Injectable Macroporous Hydrogels by Combining the Rapid Evaporation of Perfluorocarbon Emulsions with Dynamic Covalent Cross-Linking Chemistry

While injectable hydrogels are significantly less invasive than other available delivery vehicles for cell therapies, the lack of macroporosity in typical injectable hydrogels (and thus the limited free volume available for cell proliferation and nutrient/waste transport) limits the effectiveness of such therapies. Herein, noncytotoxic and rapidly evaporating perfluorocarbon emulsions are combined with in situ gelling dynamic covalently cross-linked hydrogels to create an injectable hydrogel in which macropore generation can occur simultaneously to gelation as the perfluorocarbon component evaporates upon heating to physiological temperature.

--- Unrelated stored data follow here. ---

(* ===== verification/Dll.v ===== *)
(** Intrusive doubly linked lists.

    The admission queue, the publication slots and the resume-window ring all
    keep their members in hand-written doubly linked lists whose links are
    fields of the members themselves. The heap model is field by field: the
    field [previous] of every object is one finite map from object ids to ids,
    an absent key being [undefined]; so is [next]. [dll_repr] says which list
    a head, a tail and two link fields spell, and the two mutations the code
    performs are shown to be list operations on it. *)
From S2P Require Import Prelude.

Record dll : Type := Dll {
  dll_head : option nat;
  dll_tail : option nat;
  dll_prev : gmap nat nat;
  dll_next : gmap nat nat;
}.

Definition dll_empty : dll := Dll None None ∅ ∅.

(** [entry.previous = this.tail; if (this.tail) this.tail.next = entry;
    else this.head = entry; this.tail = entry] *)
Definition dll_append (d : dll) (x : nat) : dll :=
  {| dll_head := match dll_tail d with Some _ => dll_head d | None => Some x end;
     dll_tail := Some x;
     dll_prev := match dll_tail d with
                 | Some t => <[x := t]> (dll_prev d)
                 | None => delete x (dll_prev d)
                 end;
     dll_next := match dll_tail d with
                 | Some t => <[t := x]> (dll_next d)
                 | None => dll_next d
                 end |}.

(** [o.field = value], where [value] may be [undefined]. *)
Definition set_link (o : nat) (value : option nat) (field : gmap nat nat) : gmap nat nat :=
  partial_alter (fun _ => value) o field.

(** [if (entry.previous) entry.previous.next = entry.next; else this.head = entry.next;
     if (entry.next) entry.next.previous = entry.previous; else this.tail = entry.previous] *)
Definition dll_detach (d : dll) (x : nat) : dll :=
  let p := dll_prev d !! x in
  let n := dll_next d !! x in
  {| dll_head := match p with Some _ => dll_head d | None => n end;
     dll_tail := match n with Some _ => dll_tail d | None => p end;
     dll_prev := match n with Some n => set_link n p (dll_prev d) | None => dll_prev d end;
     dll_next := match p with Some p => set_link p n (dll_next d) | None => dll_next d end |}.

(** [entry.previous = undefined; entry.next = undefined] *)
Definition dll_clear (d : dll) (x : nat) : dll :=
  {| dll_head := dll_head d; dll_tail := dll_tail d;
     dll_prev := delete x (dll_prev d); dll_next := delete x (dll_next d) |}.

(** The list a set of links spells. *)
Record dll_repr (d : dll) (l : list nat) : Prop := {
  repr_nodup : NoDup l;
  repr_head : dll_head d = head l;
  repr_tail : dll_tail d = last l;
  repr_links : forall l1 x l2, l = l1 ++ x :: l2 ->
    dll_prev d !! x = last l1 /\ dll_next d !! x = head l2;
}.

Lemma dll_repr_empty : dll_repr dll_empty [].
Proof. split; [constructor|done|done|]. by intros [|??] ??. Qed.

Lemma nodup_split_unique {A} (l1 l2 l1' l2' : list A) x :
  NoDup (l1 ++ x :: l2) -> l1 ++ x :: l2 = l1' ++ x :: l2' -> l1 = l1' /\ l2 = l2'.
Proof.
  revert l1'. induction l1 as [|y l1 IH]; intros [|z l1']; cbn; intros Hn He.
  - naive_solver.
  - injection He as -> ->. apply NoDup_cons in Hn as [Hn _]. set_solver.
  - injection He as -> He. apply NoDup_cons in Hn as [Hn _]. set_solver.
  - injection He as -> He. apply NoDup_cons in Hn as [_ Hn].
    destruct (IH _ Hn He) as [-> ->]. done.
Qed.

Lemma head_app {A} (l k : list A) :
  head (l ++ k) = match l with [] => head k | x :: _ => Some x end.
Proof. by destruct l. Qed.

Lemma last_cons_some {A} (x : A) l : exists y, last (x :: l) = Some y.
Proof. revert x. induction l as [|z l IH]; intros x; [by exists x|]. apply (IH z). Qed.

(** Reading the links of a represented list. *)
Lemma dll_repr_prev d l x y :
  dll_repr d l -> x ∈ l -> dll_prev d !! x = Some y -> y ∈ l.
Proof.
  intros Hr Hx Hp. apply list_elem_of_split in Hx as (l1 & l2 & ->).
  destruct (repr_links _ _ Hr l1 x l2 eq_refl) as [Hp' _].
  rewrite Hp in Hp'. symmetry in Hp'. apply last_Some in Hp' as [k ->]. set_solver.
Qed.

Lemma dll_repr_empty_iff d l : dll_repr d l -> dll_head d = None <-> l = [].
Proof. intros Hr. rewrite (repr_head _ _ Hr). by destruct l. Qed.

Lemma dll_append_repr d l x :
  dll_repr d l -> x ∉ l -> dll_next d !! x = None -> dll_repr (dll_append d x) (l ++ [x]).
Proof.
  intros [Hn Hh Ht Hl] Hx Hnx. split.
  - apply NoDup_app. split_and!; [done|set_solver|apply NoDup_singleton].
  - cbn. rewrite Ht, head_app. destruct l as [|y l]; [done|].
    destruct (last_cons_some y l) as [z ->]. done.
  - cbn. by rewrite last_snoc.
  - intros l1 y l2 He. cbn. rewrite Ht.
    destruct l2 as [|z l2 _] using rev_ind.
    + apply app_inj_tail in He as [-> ->].
      destruct (last l1) as [t|] eqn:Et.
      * rewrite lookup_insert_eq. split; [done|]. apply last_Some in Et as [k ->].
        rewrite lookup_insert_ne by set_solver. done.
      * by rewrite lookup_delete_eq.
    + rewrite app_comm_cons, app_assoc in He. apply app_inj_tail in He as [-> ->].
      destruct (Hl l1 y l2 eq_refl) as [Hp Hq].
      assert (y <> z) by set_solver.
      rewrite last_app_cons, last_cons, head_app.
      destruct l2 as [|w l2]; cbn [last head].
      * rewrite lookup_insert_eq, lookup_insert_ne by done. done.
      * destruct (last_cons_some w l2) as [t Et]. rewrite Et.
        assert (t ∈ w :: l2) by (by apply last_Some_elem_of in Et).
        apply NoDup_app in Hn as (_ & _ & Hn). apply NoDup_cons in Hn as [Hn _].
        rewrite !lookup_insert_ne by set_solver. done.
Qed.

Lemma lookup_set_link o v (f : gmap nat nat) k :
  set_link o v f !! k = if decide (o = k) then v else f !! k.
Proof.
  unfold set_link. case_decide as E.
  - subst. by rewrite lookup_partial_alter_eq.
  - by rewrite lookup_partial_alter_ne.
Qed.

(** The links around the members of a list split in two places. *)
Lemma dll_repr_split d a x b :
  dll_repr d (a ++ x :: b) ->
  dll_prev d !! x = last a /\ dll_next d !! x = head b.
Proof. intros Hr. by apply (repr_links _ _ Hr). Qed.

Lemma dll_detach_left d l1 y a2 x b :
  dll_repr d ((l1 ++ y :: a2) ++ x :: b) ->
  dll_prev (dll_detach d x) !! y = last l1 /\
  dll_next (dll_detach d x) !! y = head (a2 ++ b).
Proof.
  intros Hr. destruct (dll_repr_split _ _ _ _ Hr) as [Hp Hn].
  pose proof Hr as Hy. rewrite <- app_assoc in Hy.
  pose proof (repr_nodup _ _ Hy) as Hnd.
  destruct (dll_repr_split _ _ _ _ Hy) as [Hyp Hyn].
  cbn. rewrite Hp, Hn, last_app_cons. split.
  - destruct b as [|n b']; [done|]. cbn. rewrite lookup_set_link, decide_False; [done|].
    apply NoDup_app in Hnd as (_ & _ & Hnd). apply NoDup_cons in Hnd as [Hnd _]. set_solver.
  - rewrite last_cons. destruct (last a2) as [t|] eqn:Et.
    + assert (t ∈ a2) by (by apply last_Some_elem_of).
      rewrite lookup_set_link, decide_False.
      2:{ apply NoDup_app in Hnd as (_ & _ & Hnd). apply NoDup_cons in Hnd as [Hnd _]. set_solver. }
      rewrite Hyn. destruct a2; [done|]. done.
    + apply last_None in Et as ->. rewrite lookup_set_link, decide_True by done. done.
Qed.

Lemma dll_detach_right d a x b1 y l2 :
  dll_repr d (a ++ x :: b1 ++ y :: l2) ->
  dll_prev (dll_detach d x) !! y = last (a ++ b1) /\
  dll_next (dll_detach d x) !! y = head l2.
Proof.
  intros Hr. destruct (dll_repr_split _ _ _ _ Hr) as [Hp Hn].
  pose proof Hr as Hy. rewrite app_comm_cons, app_assoc in Hy.
  pose proof (repr_nodup _ _ Hy) as Hnd.
  destruct (dll_repr_split _ _ _ _ Hy) as [Hyp Hyn].
  apply NoDup_app in Hnd as (_ & Hdis & _).
  cbn. rewrite Hp, Hn, head_app. split.
  - destruct b1 as [|n b1]; cbn [head].
    + rewrite lookup_set_link, decide_True by done. by rewrite app_nil_r.
    + rewrite lookup_set_link, decide_False by set_solver.
      rewrite Hyp. by rewrite !last_app_cons, (last_cons_cons x n).
  - destruct (last a) as [p|] eqn:Ep; [|done].
    assert (p ∈ a) by (by apply last_Some_elem_of).
    rewrite lookup_set_link, decide_False by set_solver. done.
Qed.

Lemma dll_detach_repr d a x b :
  dll_repr d (a ++ x :: b) -> dll_repr (dll_detach d x) (a ++ b).
Proof.
  intros Hr. pose proof (repr_nodup _ _ Hr) as Hnd.
  destruct (dll_repr_split _ _ _ _ Hr) as [Hp Hn]. split.
  - apply NoDup_app in Hnd as (? & ? & Hb). apply NoDup_cons in Hb as [? ?].
    apply NoDup_app. split_and!; [done|set_solver|done].
  - cbn. rewrite Hp, Hn, (repr_head _ _ Hr), !head_app.
    destruct a as [|a0 a']; [done|]. by destruct (last_cons_some a0 a') as [? ->].
  - cbn. rewrite Hp, Hn, (repr_tail _ _ Hr), last_app_cons, last_cons, last_app.
    destruct b as [|b0 b']; cbn [head]; [done|].
    by destruct (last_cons_some b0 b') as [? ->].
  - intros l1 y l2 He. symmetry in He. apply List.app_eq_app in He as [k [[-> ->]|[-> He]]].
    + by apply (dll_detach_right _ a _ k).
    + destruct k as [|z k]; cbn in He.
      * subst. rewrite app_nil_r in *. pose proof (dll_detach_right _ l1 _ [] _ _ Hr) as H. by rewrite app_nil_r in H.
      * injection He as <- ->. by apply dll_detach_left.
Qed.

(** Members not in the list may have stale links, which no reading reaches. *)
Lemma dll_clear_repr d x l : dll_repr d l -> x ∉ l -> dll_repr (dll_clear d x) l.
Proof.
  intros [Hn Hh Ht Hl] Hx. split; [done..|]. intros l1 y l2 ->. cbn.
  rewrite !lookup_delete_ne by set_solver. by apply Hl.
Qed.

Lemma last_elem {A} (l : list A) x : last l = Some x -> x ∈ l.
Proof. intros Hl. apply last_Some in Hl as [l' ->]. apply elem_of_app. right. by apply list_elem_of_singleton. Qed.

(** A member that leaves has its links cleared; the others outside the list have none. *)
Lemma detach_links (d : dll) a x b :
  dll_repr d (a ++ x :: b) -> (forall y, y ∉ a ++ x :: b -> dll_next d !! y = None) ->
  dll_repr (dll_clear (dll_detach d x) x) (a ++ b) /\
  (forall y, y ∉ a ++ b -> dll_next (dll_clear (dll_detach d x) x) !! y = None).
Proof.
  intros Hr Hn. pose proof (repr_nodup _ _ Hr) as Hnd. split.
  - apply dll_clear_repr; [by apply dll_detach_repr|]. apply NoDup_app in Hnd as (_ & Hd & [Hx _]%NoDup_cons).
    intros [Hin|Hin]%elem_of_app; [|done]. apply (Hd x Hin), list_elem_of_here.
  - intros y Hy. cbn. destruct (decide (y = x)) as [->|Hyx]; [by rewrite lookup_delete_eq|].
    rewrite lookup_delete_ne by done. destruct (dll_repr_split _ _ _ _ Hr) as [-> ->].
    destruct (last a) as [o|] eqn:Eo.
    + rewrite lookup_set_link, decide_False.
      * apply Hn. rewrite elem_of_app, elem_of_cons. rewrite elem_of_app in Hy. tauto.
      * intros ->. apply Hy, elem_of_app. left. by apply last_elem.
    + apply Hn. rewrite elem_of_app, elem_of_cons. rewrite elem_of_app in Hy. tauto.
Qed.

Macropores can be generated at different densities dependent on the perfluorocarbon concentration both in vitro and in vivo without inducing any significant cytotoxicity or local or systemic inflammatory responses. Furthermore, live/dead imaging showed a significant improvement in the viability of encapsulated cells in porous hydrogels in comparison to nonporous controls, attributed to the improved mass transport achievable in the presence of macropores. The combination of controllable porosity, noncytotoxicity, and ability to incorporate cells into the porous structure via a single injection offers a unique platform that could be adapted for use in cell therapy and/or tissue engineering applications.